Lines that contain the string "among" are the ones to list; copy all of them from the records.

(Beginning of RECORDS SUPPLIED)

(** The characters of a text literal after its opening quote, and what
    follows the closing quote. *)
Fixpoint text_body (s : string) : option (string * string) :=
  match s with
  | EmptyString => None
  | String c r =>
      if Ascii.eqb c quote then Some (EmptyString, r)
      else if Ascii.eqb c backslash then
        match r with
        | String e r' =>
            match unescape e, text_body r' with
            | Some ch, Some (t, rest) => Some (String ch t, rest)
            | _, _ => None
            end
        | EmptyString => None
        end
      else if Nat.ltb (nat_of_ascii c) 32 then None
      else
        match text_body r with
        | Some (t, rest) => Some (String c t, rest)
        | None => None
        end
  end.

Fixpoint digits (acc : Z) (s : string) : Z * string :=
  match s with
  | String c r =>
      match digit c with
      | Some d => digits (10 * acc + d) r
      | None => (acc, s)
      end
  | EmptyString => (acc, s)
  end.

(** An integer literal: no leading zero, no fraction, no exponent. *)
Definition natural (s : string) : option (Z * string) :=
  match s with
  | String c r =>
      match digit c with
      | Some d =>
          let '(n, rest) := if d =? 0 then (0, r) else digits d r in
          match rest with
          | String c' _ =>
              if (Ascii.eqb c' "." || Ascii.eqb c' "e" || Ascii.eqb c' "E")%bool
              then None else Some (n, rest)
          | EmptyString => Some (n, rest)
          end
      | None => None
      end
  | EmptyString => None
  end.

Definition literal (word : string) (v : pyval) (s : string)
  : option (pyval * string) :=
  if String.prefix word s
  then Some (v, String.substring (String.length word)
                  (String.length s - String.length word) s)
  else None.

Fixpoint value (fuel : nat) (s : string) : option (pyval * string) :=
  match fuel with
  | O => None
  | S fuel' =>
      match skip_ws s with
      | EmptyString => None
      | String c r =>
          if Ascii.eqb c quote then
            match text_body r with
            | Some (t, rest) => Some (PStr t, rest)
            | None => None
            end
          else if Ascii.eqb c "[" then
            match skip_ws r with
            | String "]" rest => Some (PList [], rest)
            | _ => elements fuel' [] r
            end
          else if Ascii.eqb c "{" then
            match skip_ws r with
            | String "}" rest => Some (PDict [], rest)
            | _ => members fuel' [] r
            end
          else if Ascii.eqb c "-" then
            match natural r with
            | Some (n, rest) => Some (PInt (- n), rest)
            | None => None
            end
          else if Ascii.eqb c "t" then literal "true" (PBool true) (String c r)
          else if Ascii.eqb c "f" then literal "false" (PBool false) (String c r)
          else if Ascii.eqb c "n" then literal "null" PNone (String c r)
          else
            match natural (String c r) with
            | Some (n, rest) => Some (PInt n, rest)
            | None => None
            end
      end
  end
with elements (fuel : nat) (acc : list pyval) (s : string)
  : option (pyval * string) :=
  match fuel with
  | O => None
  | S fuel' =>
      match value fuel' s with
      | Some (v, rest) =>
          match skip_ws rest with
          | String "," rest' => elements fuel' (acc ++ [v]) rest'
          | String "]" rest' => Some (PList (acc ++ [v]), rest')
          | _ => None
          end
      | None => None
      end
  end
with members (fuel : nat) (acc : list (string * pyval)) (s : string)
  : option (pyval * string) :=
  match fuel with
  | O => None
  | S fuel' =>
      match skip_ws s with
      | String c r =>
          if Ascii.eqb c quote then
            match text_body r with
            | Some (k, rest) =>
                match skip_ws rest with
                | String ":" rest' =>
                    match value fuel' rest' with
                    | Some (v, rest'') =>
                        match skip_ws rest'' with
                        | String "," more =>
                            members fuel' (Py.dict_set k v acc) more
                        | String "}" more =>
                            Some (PDict (Py.dict_set k v acc), more)
                        | _ => None
                        end
                    | None => None
                    end
                | _ => None
                end
            | None => None
            end
          else None
      | EmptyString => None
      end
  end.

(** The whole text is one value, white space around it allowed. *)
Definition loads_text (s : string) : option pyval :=
  match value (S (S (String.length s))) s with
  | Some (v, rest) =>
      match skip_ws rest with
      | EmptyString => Some v
      | String _ _ => None
      end
  | None => None
  end.

(** [json.dumps] for a flat object of text fields, enough to write the
    replies of the examples. *)
Definition q (s : string) : string :=
  (String quote s ++ String quote EmptyString)%string.

Definition object1 (k v : string) : string :=
  ("{" ++ q k ++ ": " ++ q v ++ "}")%string.

End Json.

(** ** The declared shape of a question *)

Module Schema.

(** [class Choice(BaseModel)]. *)
Record Choice : Type := mkChoice {
  key : string;
  value : string
}.

(** [class QuestionSchema(BaseModel)]: four typed fields; the class puts
    no constraint on how many choices there are, on their keys, or on the
    answer. *)
Record QuestionSchema : Type := mkQuestion {
  question : string;
  choices : list Choice;
  answer : string;
  explanation : string
}.

(** The dictionary a [QuestionSchema] stands for. *)
Definition dump_choice (c : Choice) : pyval :=
  PDict [("key", PStr (key c)); ("value", PStr (value c))].

Definition items (x : QuestionSchema) : list (string * pyval) :=
  [("question", PStr (question x));
   ("choices", PList (map dump_choice (choices x)));
   ("answer", PStr (answer x));
   ("explanation", PStr (explanation x))].

Definition dump (x : QuestionSchema) : pyval := PDict (items x).

Definition choice_key (c : pyval) : option string :=
  match c with
  | PDict d =>
      match Py.dict_get "key" d with
      | Some (PStr k) => Some k
      | _ => None
      end
  | _ => None
  end.

Definition has_key (k : string) (c : pyval) : bool :=
  match choice_key c with
  | Some k' => String.eqb k k'
  | None => false
  end.

Definition letters : list string := ["A"; "B"; "C"; "D"].

(** The Question invariants as the specification words them: exactly four
    choices whose keys are exactly A, B, C and D; an answer among A to D that
    is the key of one of the choices; a question text that is not empty. *)
Definition spec_question_invariants (e : pyval) : bool :=
  match e with
  | PDict d =>
      match Py.dict_get "question" d, Py.dict_get "choices" d,
            Py.dict_get "answer" d with
      | Some (PStr text), Some (PList cs), Some (PStr a) =>
          (Nat.eqb (List.length cs) 4
           && forallb (fun k => existsb (has_key k) cs) letters
           && forallb (fun c => existsb (fun k => has_key k c) letters) cs
           && existsb (String.eqb a) letters
           && existsb (has_key a) cs
           && negb (String.eqb text EmptyString))%bool
      | _, _, _ => false
      end
  | _ => false
  end.

End Schema.

(** ** What the loop maintains *)

(** The value under ["question"] of a bank entry. *)
Definition question_text (e : pyval) : option pyval :=
  match e with
  | PDict d => Py.dict_get "question" d
  | _ => None
  end.

(** The entry is a dictionary with a ["question"] item that is not empty. *)
Definition has_question (e : pyval) : bool :=
  match question_text e with
  | Some v => Py.truthy v
  | None => false
  end.

(** The entry [e] and the candidate [q] both carry a question, and [==]
    tells the two apart. *)
Definition differs (e q : pyval) : Prop :=
  exists a b, question_text e = Some a /\ question_text q = Some b /\
              Py.eq a b = false.

(** What [validate_question] has established when it answers [True]. *)
Definition fresh (bank : list pyval) (q : pyval) : Prop :=
  has_question q = true /\ Forall (fun e => differs e q) bank.

(** A bank grown from nothing by appending fresh candidates. *)
Inductive deduplicated : list pyval -> Prop :=
| dedup_nil : deduplicated []
| dedup_snoc bank q :
    deduplicated bank -> fresh bank q -> deduplicated (bank ++ [q]).

(** [added] was appended to [bank] one fresh candidate at a time. *)
Fixpoint accepted (bank added : list pyval) : Prop :=
  match added with
  | [] => True
  | q :: rest => fresh bank q /\ accepted (bank ++ [q]) rest
  end.

(** [st] with another list in place of its question bank. *)
Definition with_bank (qb : list pyval) (st : QuizGenerator.state)
  : QuizGenerator.state :=
  QuizGenerator.mkState
    (QuizGenerator.set_question_bank qb (QuizGenerator.self st))
    (QuizGenerator.invocations st).

Definition bank_of (st : QuizGenerator.state) : list pyval :=
  QuizGenerator.question_bank (QuizGenerator.self st).

(** The entry carries a question that [==] identifies with [v]. *)
Definition same_question (v : pyval) (e : pyval) : bool :=
  match question_text e with
  | Some a => Py.eq a v
  | None => false
  end.

(** From [st] to [st'] the bank gained [added], at most [most] fresh
    candidates put at its end, and the chain was invoked between [lo] and
    [hi] times. *)
Definition grew (most lo hi : nat) (st st' : QuizGenerator.state) : Prop :=
  exists added,
    bank_of st' = (bank_of st ++ added)%list
    /\ accepted (bank_of st) added
    /\ (List.length added <= most)%nat
    /\ (QuizGenerator.invocations st + lo <= QuizGenerator.invocations st')%nat
    /\ (QuizGenerator.invocations st' <= QuizGenerator.invocations st + hi)%nat.

(** ** Sample runs *)

Module Sample.

Definition paris : Schema.QuestionSchema :=
  Schema.mkQuestion "What is the capital of France?"
    [Schema.mkChoice "A" "Berlin"; Schema.mkChoice "B" "Madrid";
     Schema.mkChoice "C" "Paris"; Schema.mkChoice "D" "Rome"]
    "C" "Paris is the capital of France.".

Definition madrid : Schema.QuestionSchema :=
  Schema.mkQuestion "What is the capital of Spain?"
    [Schema.mkChoice "A" "Lisbon"; Schema.mkChoice "B" "Madrid";
     Schema.mkChoice "C" "Seville"; Schema.mkChoice "D" "Porto"]
    "B" "Madrid is the capital of Spain.".

(** Well typed for [QuestionSchema], and neither four choices nor an
    answer among them. *)
Definition lopsided : Schema.QuestionSchema :=
  Schema.mkQuestion "Which of these is a prime number?"
    [Schema.mkChoice "A" "Nine"] "Z" "None of them.".

Definition garbage : pyval := PStr "Sure! Here is your question:".

Definition q2_text : pyval :=
  PStr (Json.object1 "question" "What is the capital of Spain?").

(End of RECORDS SUPPLIED)

* **TASK RESULT**:
    choices whose keys are exactly A, B, C and D; an answer among A to D that
    answer among them. *)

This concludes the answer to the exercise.